In July 2018, a family of five settled in their new home in Nantes, France. This event was far from trivial. In fact, it was a first worldwide: living in 3D-printed social housing. Is the affordable real estate sector entering a new era after prefab architecture? The two approaches use almost the same logistics, as structural elements are manufactured off-site. In addition, XL 3D printing allows greater formal freedom to industrialized and affordable architecture while reducing the home’s environmental impact.
3D Printing for Responsible Energy Consumption
The house in Nantes, measuring 95 sq. m, was named Yhnova. It has five rooms and is characterized by its organic design and clean lines. Designed as part of the BatiPrint3DTM project, construction began during the Nantes Digital Week in September 2017. Several university and government partners, including the Laboratory of Digital Sciences of Nantes, LS2N (University of Nantes, CNRS, Ecole Centrale, Inria, IMT Atlantique) and the Research Institute in Civil Engineering and Mechanics, GeM (University of Nantes, CNRS, Ecole Centrale) launched this experiment to offer “housing that is affordable, adaptable to the terrain, quickly built and energy efficient,” according to their website.
BatiPrint3DTM is also the name of a design and construction technology sitting at the crossroads of civil engineering and robotics. In addition to the speed and precision in constructing the walls, 3D printing helped create an energy-positive habitat at a lower cost. In this regard, the team estimates that the walls will contribute to “heat savings of around 50%.” What is more, the house cost “approximately 200,000 euros, 20% less than a similar sized construction, built in a conventional manner,” according to an article in Business Insider.
Drawings and Manufacturing
The walls were built inside a hangar. A polyarticulated robot layered a triple-wall insulating and structuring formwork, creating the external walls of the house. The walls consist of two layers of polyurethane foam serving as formwork to a third layer of concrete. The expansive foam provides internal and external thermal insulation. The robotic printer operates with the additive manufacturing method and the material extrusion process.
Two steps made it possible to build a digital model of the house. The first was to draw the geometric representation of the architecture. This work was done by the TICA architectural firm. Thanks to the technical features of BatiPrint3DTM, the creators were able to play around with the inside-outside relationship, offering a view of the landscape without disrupting the wooded area. “The rooms of the home actually span between the trees, at a sufficient distance to preserve the root network, and are interconnected by long curved walls defining a large central living space open to the wooded area,” says TICA architect Charles Coiffier.

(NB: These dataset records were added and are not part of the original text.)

(** ** The two timers *)

#[export] Instance OneShotTimer_laws timerid wakeuptime :
  ThreadLaws OneShotThread unit (H := OneShotTimer timerid wakeuptime).
Proof.
  refine {| pending t := match t with OneShotEnds => 0 | _ => 1 end;
            steps_left t := match t with OneShotSleeps => 2 | OneShotSends => 1 | OneShotEnds => 0 end;
            can_run e t := accepted e && (negb (rc e =? 0)%Z || (nanos wakeuptime <=? clock e)%Z) |}%nat.
  - intros []; simpl; lia.
  - intros e [] t' out; cbn; [destruct (_ && _)|destruct (accepted e)|]; intros [= <- <-]; simpl; lia.
  - intros e [] t' out; cbn; [destruct (_ && _)|destruct (accepted e)|]; intros [= <- <-]; simpl; lia.
  - done.
  - intros e [] Hd; cbn in *; [|intros [-> _]%andb_true_iff; by eexists|done].
    intros [_ Hr]%andb_true_iff. destruct (rc e =? 0); [|by eexists]. simpl in *.
    apply Z.leb_le in Hr. rewrite (proj2 (Z.ltb_ge _ _)) by done. by eexists.
Defined.

#[export] Instance CallBackTimer_laws portName : ThreadLaws CallBackThread Z (H := CallBackTimer portName).
Proof.
  refine {| pending t := match t with CallBackSleeps _ _ => 1 | _ => 0 end;
            steps_left t := match t with CallBackBegins _ | CallBackSleeps _ _ => 2 | CallBackTests _ _ => 1
                            | CallBackEnds => 0 end;
            can_run e t := match t with CallBackSleeps _ now => (now <=? clock e)%Z | _ => true end |}%nat.
  - intros []; simpl; lia.
  - intros e [] t' out; cbn; [| |destruct (_ <? _), (accepted e)|]; intros [= <- <-]; simpl; lia.
  - intros e [] t' out; cbn; [| |destruct (_ <? _), (accepted e)|]; intros [= <- <-]; simpl; lia.
  - intros e [] t' out Hc; cbn; [| |destruct (_ <? _)|]; by intros [= <- <-].
  - intros e [] Hd Hc; cbn in *; try done; try by eexists. apply Z.leb_le in Hc.
    rewrite (proj2 (Z.ltb_ge _ _)) by done. by eexists.
Defined.

(** ** What each timer sends *)

Section OneShotFacts.
Variable timerid : string.
Variable wakeuptime : timespec.
Implicit Type o : TimerObject (T := OneShotThread) (A := unit).

Abbreviation moves := (moves (H := OneShotTimer timerid wakeuptime)).
Abbreviation move := (move (H := OneShotTimer timerid wakeuptime)).
Abbreviation fresh_timer := (new_timer (H := OneShotTimer timerid wakeuptime)).

(** The threads that a run starts. *)
Fixpoint spawns (ms : list (Move (A := unit))) o : nat :=
  match ms with
  | [] => 0
  | m :: ms' =>
      match m, doing o with OwnerMoves, Spawn _ :: _ => 1 | _, _ => 0 end
      + match move m o with Next o1 _ => spawns ms' o1 | _ => 0 end
  end.

Definition unsent o : nat := match thd o with Some OneShotEnds | None => 0 | Some _ => 1 end.

Lemma oneshot_move m o o' out :
  object_safe (H := OneShotTimer timerid wakeuptime) o -> move m o = Next o' out ->
  (length out + unsent o'
   = unsent o + match m, doing o with OwnerMoves, Spawn _ :: _ => 1 | _, _ => 0 end)%nat.
Proof.
  intros Hs. destruct m as [a| | | |e]; simpl.
  1, 2, 3: unfold call; destruct (doing o); [|done]; destruct (destroyed o); [done|]; intros [= <- <-]; unfold unsent; simpl; lia.
  - unfold owner_step, unsent. destruct (doing o) as [|[] k] eqn:Ek; [done|..]; try (intros [= <- <-]; simpl; lia).
    + destruct (thd o) as [[]|] eqn:Et; simpl; try done; intros [= <- <-]; simpl; rewrite ?Et; lia.
    + destruct (thd o) eqn:Et; [done|]. intros [= <- <-]. done.
    + destruct (thd o) eqn:Et; [done|]. intros [= <- <-]. simpl. by rewrite Et.
  - unfold timer_thread_step, unsent. destruct (thd o) as [[]|]; simpl; try done.
    + destruct (_ && _); [done|]. destruct (negb _); [done|]. intros [= <- <-]. done.
    + destruct (accepted e); [|done]. destruct (negb _); [done|]. intros [= <- <-]. done.
Qed.

(** A one-shot timer fires once for each thread that was started, and [stop]
    does not cancel it: what is not sent yet is sent by the thread that [stop]
    waits for. *)
Theorem oneshot_fires_once ms o out :
  moves ms fresh_timer = Some (o, out) ->
  (length out + unsent o = spawns ms fresh_timer)%nat
  /\ (unsent o = 0%nat <-> thd o = None \/ thd o = Some OneShotEnds).
Proof.
  intros E. split.
  - enough (forall o0, object_safe (H := OneShotTimer timerid wakeuptime) o0 -> forall o out,
      moves ms o0 = Some (o, out) -> length out + unsent o = unsent o0 + spawns ms o0)%nat as H
      by exact (H _ new_timer_safe _ _ E).
    clear o out E. induction ms as [|m ms IH]; intros o0 Hs o out; simpl; [intros [= <- <-]; simpl; lia|].
    pose proof (move_fine m o0 Hs) as Hf. destruct (move m o0) as [| |o1 out1] eqn:E1; [done..|].
    destruct (moves ms o1) as [[o2 out2]|] eqn:E2; simpl; [|done]. intros [= <- <-].
    pose proof (oneshot_move m o0 o1 out1 Hs E1). specialize (IH o1 Hf o2 out2 E2).
    rewrite length_app. lia.
  - unfold unsent. destruct (thd o) as [[]|]; intuition congruence.
Qed.
End OneShotFacts.

Section CallBackFacts.
Variable portName : string.
Implicit Type o : TimerObject (T := CallBackThread) (A := Z).

Abbreviation moves := (moves (H := CallBackTimer portName)).

(** When the [k]-th message of a thread may be sent at the earliest. *)
Definition not_before (p : CallBackThread) (k : nat) (t : Fired) : Prop :=
  match p with
  | CallBackBegins _ => True
  | CallBackTests i now => 0 <= i -> now + (Z.of_nat k + 1) * (i * 1000000) <= t.2
  | CallBackSleeps i now => 0 <= i -> now + Z.of_nat k * (i * 1000000) <= t.2
  | CallBackEnds => False
  end.

Lemma callback_times es o o' out k t p :
  thd o = Some p -> moves (map ThreadMoves es) o = Some (o', out) -> out !! k = Some t -> not_before p k t.
Proof.
  revert o out k p. induction es as [|e es IH]; intros o out k p Hp; simpl; [by intros [= <- <-]|].
  unfold timer_thread_step. rewrite Hp. destruct (thread_done p) eqn:Ed; [done|].
  destruct (thread_step (execute o) e p) as [[p' out1]|] eqn:E1; [|done]. simpl.
  set (o1 := mkObject _ _ _ _ _). destruct (moves _ o1) as [[o2 out2]|] eqn:E2; simpl; [|done].
  intros [= <- <-] Hk.
  assert (forall k, out2 !! k = Some t -> not_before p' k t) as H by (intros k' Hk'; by apply (IH o1 out2)).
  destruct p as [i|i now|i now|]; simpl in *; [done|..|done].
  - destruct (execute o); injection E1 as <- <-; simpl in Hk; apply H in Hk; simpl in Hk; [|done].
    intros Hi. specialize (Hk Hi). lia.
  - destruct (Z.ltb_spec (clock e) now) as [|Hc]; [done|]. injection E1 as <- <-. intros Hi.
    destruct (accepted e); [destruct k as [|k]|]; simpl in Hk.
    + injection Hk as <-. simpl. lia.
    + apply H in Hk. specialize (Hk Hi). lia.
    + apply H in Hk. specialize (Hk Hi). lia.
Qed.

(** No drift: as long as its thread runs, the [k]-th message of a callback timer
    is not sent before [k] intervals after the thread began, however late the
    ones before it were. *)
Theorem callback_no_drift i now es o o' out k t :
  thd o = Some (CallBackTests i now) -> 0 <= i ->
  moves (map ThreadMoves es) o = Some (o', out) -> out !! k = Some t ->
  now + (Z.of_nat k + 1) * (i * 1000000) <= t.2.
Proof.
  intros Ht Hi Hm Hk. pose proof (callback_times es o o' out k t _ Ht Hm Hk) as H. by apply H.
Qed.
End CallBackFacts.

(** ** Witnesses

    A one-shot timer that is stopped long before its wake-up time: its owner
    waits, and the message is sent all the same. *)

Definition at_time (c : Z) : Env := {| clock := c; rc := 0; accepted := true |}.

Definition started_and_stopped : list (Move (A := unit)) :=
  [CallStart tt; OwnerMoves; OwnerMoves; OwnerMoves; CallStop; OwnerMoves].

Abbreviation demo_oneshot := (OneShotTimer "t1" (mkTimespec 5 0)).

Definition waiting_object : TimerObject (T := OneShotThread) (A := unit) :=
  mkObject false (Some OneShotSleeps) true [Join] false.

Lemma timer_thread_life_witness :
  (forall m, move (H := demo_oneshot) m waiting_object <> Terminates)
  /\ (exists n o' out, (n <= 2)%nat
        /\ moves (H := demo_oneshot) (repeat (ThreadMoves (at_time 6000000000)) n ++ [OwnerMoves]) waiting_object
           = Some (o', out) /\ thd o' = None /\ doing o' = [])
  /\ (length [("t1", 6000000000%Z)] <= 1)%nat.
Proof.
  assert (reachable (H := demo_oneshot) waiting_object) as Hr
    by (exists started_and_stopped, []; reflexivity).
  destruct (timer_thread_life (H0 := OneShotTimer_laws "t1" (mkTimespec 5 0)) waiting_object Hr) as (H1 & H2 & H3 & _).
  split; [exact H1|]. split.
  - apply (H2 (at_time 6000000000) [] eq_refl). intros t [= <-]. reflexivity.
  - apply (H3 [ThreadMoves (at_time 6000000000); ThreadMoves (at_time 6000000000); OwnerMoves]
              (mkObject false None true [] false)).
    + split; [reflexivity|]. repeat constructor.
    + repeat constructor.
    + reflexivity.
Defined.

Lemma oneshot_fires_once_witness :
  (length [("t1", 6000000000%Z)] + 0 = 1)%nat.
Proof.
  apply (oneshot_fires_once "t1" (mkTimespec 5 0)
    (started_and_stopped ++ [ThreadMoves (at_time 6000000000); ThreadMoves (at_time 6000000000); OwnerMoves])
    (mkObject false None true [] false)).
  reflexivity.
Defined.

Lemma callback_no_drift_witness :
  100 + (Z.of_nat 1 + 1) * (2 * 1000000) <= 4000200.
Proof.
  apply (callback_no_drift "c1" 2 100 (map at_time [150; 3000000; 3000001; 4000200])
    (mkObject true (Some (CallBackTests 2 100)) false [] false)
    (mkObject true (Some (CallBackTests 2 4000100)) false [] false)
    [("c1", 3000000); ("c1", 4000200)] 1 ("c1", 4000200)); [reflexivity|lia|reflexivity|reflexivity].
Defined.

The second step was to design a digital model called Building Information Modeling (BIM). The model “brings together all the functional and physical characteristics of the house,” as shown in the following video (in French only). BIM “allows researchers to define the robot commands and trajectories”.
During construction, the printer was moving along the slab of the construction shelter following a laser sensor connected to the BIM mode. The printing process lasted 54 hours. The team then spent four months completing the roof construction and installing doors and windows. Yhnova is equipped with home automation technologies and detectors to evaluate and analyze the behaviour of the materials, and thermal and acoustic quality during the first year of occupation.
In addition to monitoring, the scientific project will continue experimenting with other constraints. In fact, LS2N and GeM wish to explore new avenues by adapting the BatiPrint3DTM technology to the construction of two-storey habitats, the use of biobased materials, etc.